(Records to process begins)

(** * FSM-driven interactor: regions, actions and raw-event dispatch

    A shallow embedding of the TypeScript sources
      - [Region.ts]        (class [Region]: geometry, image loading, damage),
      - [Action.ts]        (class [Action]: [execute], [bindRegion]),
      - [FSMInteractor.ts] (class [FSMInteractor]: [pick], [dispatchRawEvent]),
    followed by the properties of the event-translation engine.

    Conventions of the embedding.
      - JavaScript objects are mutable and shared, so [Region] and
        [HTMLImageElement] objects live in a heap and are named by
        references; [===] on objects is equality of references.
      - A JavaScript [number] is modelled by an integer of [Z] (pixel
        coordinates and sizes).
      - Methods run in a small state-and-output monad [M]: the state is the
        heap together with the static image cache, the output is the list of
        calls that leave the modelled classes ([damage] notifications,
        [Err.emit], [console.log], DOM calls, image requests).
      - [_startImageLoad] is an [async] method.  It runs synchronously up to
        its [await]; the browser later fires [onload] or [onerror] on the
        image, which are the environment steps [img_onload] and
        [img_onerror].
      - The listeners that a region installs on the canvas for drawing and
        the closures that [moveMenu] installs on the document are
        functions of the state they share, called once for each event the
        browser delivers; they return what they paint. *)

From stdpp Require Import gmap strings list functions.
From Stdlib Require Import ZArith.

Local Open Scope Z_scope.

(** ** References and small value types *)

Definition RegionRef := nat.
Definition ImageRef := nat.
(** [FSM] and [Root] objects are only held as back references here. *)
Definition FSMRef := nat.
Definition RootRef := nat.

(** The part of a DOM [MouseEvent] the sources read. *)
Record MouseEvent := { offsetX : Z; offsetY : Z }.

(** [EventType] of [EventSpec.ts], as used by [dispatchRawEvent]. *)
Inductive EventType :=
| enter | exit | press | move_inside | release | release_none | rightClick.

#[global] Instance EventType_eq_dec : EqDecision EventType.
Proof. solve_decision. Defined.

#[global] Instance MouseEvent_eq_dec : EqDecision MouseEvent.
Proof. solve_decision. Defined.

Definition EventType_str (e : EventType) : string :=
  match e with
  | enter => "enter" | exit => "exit" | press => "press"
  | move_inside => "move_inside" | release => "release"
  | release_none => "release_none" | rightClick => "rightClick"
  end.

(** ** Heap objects *)

(** An [HTMLImageElement].  [img_listener] is the region captured as [this]
    by the [onload]/[onerror] closures installed on the image;
    [img_loading] holds between the assignment of [src] and the load
    outcome. *)
Record Image := {
  img_src : string;
  img_width : Z;
  img_height : Z;
  img_listener : option RegionRef;
  img_loading : bool
}.

(** The fields of a [Region] object (the canvas, the off-screen buffer and
    the brush colour and width only serve drawing and are left out). *)
Record Region := {
  _name : string;
  _parent : option FSMRef;
  _imageLoc : string;
  _x : Z;
  _y : Z;
  _w : Z;
  _h : Z;
  _loaded : bool;
  _loadError : bool;
  _resizedByImage : bool;
  _image : option ImageRef;
  _setted : bool;
  _tool : string;
  _drawingLine : bool;
  _cursorX : Z;
  _cursorY : Z
}.

Record World := {
  regionHeap : RegionRef -> Region;
  nextRegion : RegionRef;
  imageHeap : ImageRef -> Image;
  nextImage : ImageRef;
  (** [Region._imageCache : Map<string, HTMLImageElement | undefined>] *)
  _imageCache : gmap string (option ImageRef)
}.

(** What a [console.log] argument can be in these sources. *)
Inductive LogArg :=
| LogStr (s : string)
| LogRegionDebug (r : option Region)     (* [evtReg?.debugString()] *).

(** Calls that leave the modelled classes. *)
Inductive Effect :=
| RegionDamage (r : RegionRef)            (* [Region.damage()] entered on [r] *)
| FSMDamage (p : FSMRef)                  (* [parent.damage()] of a region *)
| RootDamage (p : RootRef)                (* [parent.damage()] of an interactor *)
| ErrEmit (msg : string)                  (* [Err.emit(msg)] *)
| ConsoleLog (args : list LogArg)
| ImageRequest (i : ImageRef) (src : string)   (* [img.src = ...] *)
| AddListeners (r : RegionRef) (tool : string)
| RemoveListeners (r : RegionRef)
| ShowColorWheel (r : RegionRef) (evt : option MouseEvent)
| MoveMenu (r : RegionRef) (regionLs : list RegionRef).

(** ** The monad of methods *)

Definition M (A : Type) : Type := World -> A * World * list Effect.

#[global] Instance M_ret : MRet M := fun A a w => (a, w, []).

#[global] Instance M_bind : MBind M := fun A B k m w =>
  let '(a, w1, e1) := m w in
  let '(b, w2, e2) := k a w1 in
  (b, w2, e1 ++ e2).

Definition emit (e : Effect) : M unit := fun w => (tt, w, [e]).

Definition result {A} (x : A * World * list Effect) : A := x.1.1.
Definition world_of {A} (x : A * World * list Effect) : World := x.1.2.
Definition effects_of {A} (x : A * World * list Effect) : list Effect := x.2.

(** Field updates. *)

Definition with_parent (v : option FSMRef) (r : Region) : Region :=
  {| _name := _name r; _parent := v; _imageLoc := _imageLoc r;
     _x := _x r; _y := _y r; _w := _w r; _h := _h r;
     _loaded := _loaded r; _loadError := _loadError r;
     _resizedByImage := _resizedByImage r; _image := _image r;
     _setted := _setted r; _tool := _tool r; _drawingLine := _drawingLine r;
     _cursorX := _cursorX r; _cursorY := _cursorY r |}.

Definition with_imageLoc (v : string) (r : Region) : Region :=
  {| _name := _name r; _parent := _parent r; _imageLoc := v;
     _x := _x r; _y := _y r; _w := _w r; _h := _h r;
     _loaded := _loaded r; _loadError := _loadError r;
     _resizedByImage := _resizedByImage r; _image := _image r;
     _setted := _setted r; _tool := _tool r; _drawingLine := _drawingLine r;
     _cursorX := _cursorX r; _cursorY := _cursorY r |}.

Definition with_x (v : Z) (r : Region) : Region :=
  {| _name := _name r; _parent := _parent r; _imageLoc := _imageLoc r;
     _x := v; _y := _y r; _w := _w r; _h := _h r;
     _loaded := _loaded r; _loadError := _loadError r;
     _resizedByImage := _resizedByImage r; _image := _image r;
     _setted := _setted r; _tool := _tool r; _drawingLine := _drawingLine r;
     _cursorX := _cursorX r; _cursorY := _cursorY r |}.

Definition with_y (v : Z) (r : Region) : Region :=
  {| _name := _name r; _parent := _parent r; _imageLoc := _imageLoc r;
     _x := _x r; _y := v; _w := _w r; _h := _h r;
     _loaded := _loaded r; _loadError := _loadError r;
     _resizedByImage := _resizedByImage r; _image := _image r;
     _setted := _setted r; _tool := _tool r; _drawingLine := _drawingLine r;
     _cursorX := _cursorX r; _cursorY := _cursorY r |}.

Definition with_w (v : Z) (r : Region) : Region :=
  {| _name := _name r; _parent := _parent r; _imageLoc := _imageLoc r;
     _x := _x r; _y := _y r; _w := v; _h := _h r;
     _loaded := _loaded r; _loadError := _loadError r;
     _resizedByImage := _resizedByImage r; _image := _image r;
     _setted := _setted r; _tool := _tool r; _drawingLine := _drawingLine r;
     _cursorX := _cursorX r; _cursorY := _cursorY r |}.

Definition with_h (v : Z) (r : Region) : Region :=
  {| _name := _name r; _parent := _parent r; _imageLoc := _imageLoc r;
     _x := _x r; _y := _y r; _w := _w r; _h := v;
     _loaded := _loaded r; _loadError := _loadError r;
     _resizedByImage := _resizedByImage r; _image := _image r;
     _setted := _setted r; _tool := _tool r; _drawingLine := _drawingLine r;
     _cursorX := _cursorX r; _cursorY := _cursorY r |}.

Definition with_loaded (v : bool) (r : Region) : Region :=
  {| _name := _name r; _parent := _parent r; _imageLoc := _imageLoc r;
     _x := _x r; _y := _y r; _w := _w r; _h := _h r;
     _loaded := v; _loadError := _loadError r;
     _resizedByImage := _resizedByImage r; _image := _image r;
     _setted := _setted r; _tool := _tool r; _drawingLine := _drawingLine r;
     _cursorX := _cursorX r; _cursorY := _cursorY r |}.

Definition with_loadError (v : bool) (r : Region) : Region :=
  {| _name := _name r; _parent := _parent r; _imageLoc := _imageLoc r;
     _x := _x r; _y := _y r; _w := _w r; _h := _h r;
     _loaded := _loaded r; _loadError := v;
     _resizedByImage := _resizedByImage r; _image := _image r;
     _setted := _setted r; _tool := _tool r; _drawingLine := _drawingLine r;
     _cursorX := _cursorX r; _cursorY := _cursorY r |}.

Definition with_image (v : option ImageRef) (r : Region) : Region :=
  {| _name := _name r; _parent := _parent r; _imageLoc := _imageLoc r;
     _x := _x r; _y := _y r; _w := _w r; _h := _h r;
     _loaded := _loaded r; _loadError := _loadError r;
     _resizedByImage := _resizedByImage r; _image := v;
     _setted := _setted r; _tool := _tool r; _drawingLine := _drawingLine r;
     _cursorX := _cursorX r; _cursorY := _cursorY r |}.

(** The four fields written together by the listener set-up and removal. *)
Definition with_drawing (setted : bool) (tool : string) (drawingLine : bool)
    (cursor : Z * Z) (r : Region) : Region :=
  {| _name := _name r; _parent := _parent r; _imageLoc := _imageLoc r;
     _x := _x r; _y := _y r; _w := _w r; _h := _h r;
     _loaded := _loaded r; _loadError := _loadError r;
     _resizedByImage := _resizedByImage r; _image := _image r;
     _setted := setted; _tool := tool; _drawingLine := drawingLine;
     _cursorX := cursor.1; _cursorY := cursor.2 |}.

Definition with_regionHeap (h : RegionRef -> Region) (w : World) : World :=
  {| regionHeap := h; nextRegion := nextRegion w; imageHeap := imageHeap w;
     nextImage := nextImage w; _imageCache := _imageCache w |}.

Definition with_imageHeap (h : ImageRef -> Image) (w : World) : World :=
  {| regionHeap := regionHeap w; nextRegion := nextRegion w; imageHeap := h;
     nextImage := nextImage w; _imageCache := _imageCache w |}.

Definition get_region (r : RegionRef) : M Region :=
  fun w => (regionHeap w r, w, []).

(Records to process ends)

Everything from the first line of the data through the line containing "its [await]; the" should be echoed exactly. Add nothing.

(** * FSM-driven interactor: regions, actions and raw-event dispatch

    A shallow embedding of the TypeScript sources
      - [Region.ts]        (class [Region]: geometry, image loading, damage),
      - [Action.ts]        (class [Action]: [execute], [bindRegion]),
      - [FSMInteractor.ts] (class [FSMInteractor]: [pick], [dispatchRawEvent]),
    followed by the properties of the event-translation engine.

    Conventions of the embedding.
      - JavaScript objects are mutable and shared, so [Region] and
        [HTMLImageElement] objects live in a heap and are named by
        references; [===] on objects is equality of references.
      - A JavaScript [number] is modelled by an integer of [Z] (pixel
        coordinates and sizes).
      - Methods run in a small state-and-output monad [M]: the state is the
        heap together with the static image cache, the output is the list of
        calls that leave the modelled classes ([damage] notifications,
        [Err.emit], [console.log], DOM calls, image requests).
      - [_startImageLoad] is an [async] method.  It runs synchronously up to
        its [await]; the browser later fires [onload] or [onerror] on the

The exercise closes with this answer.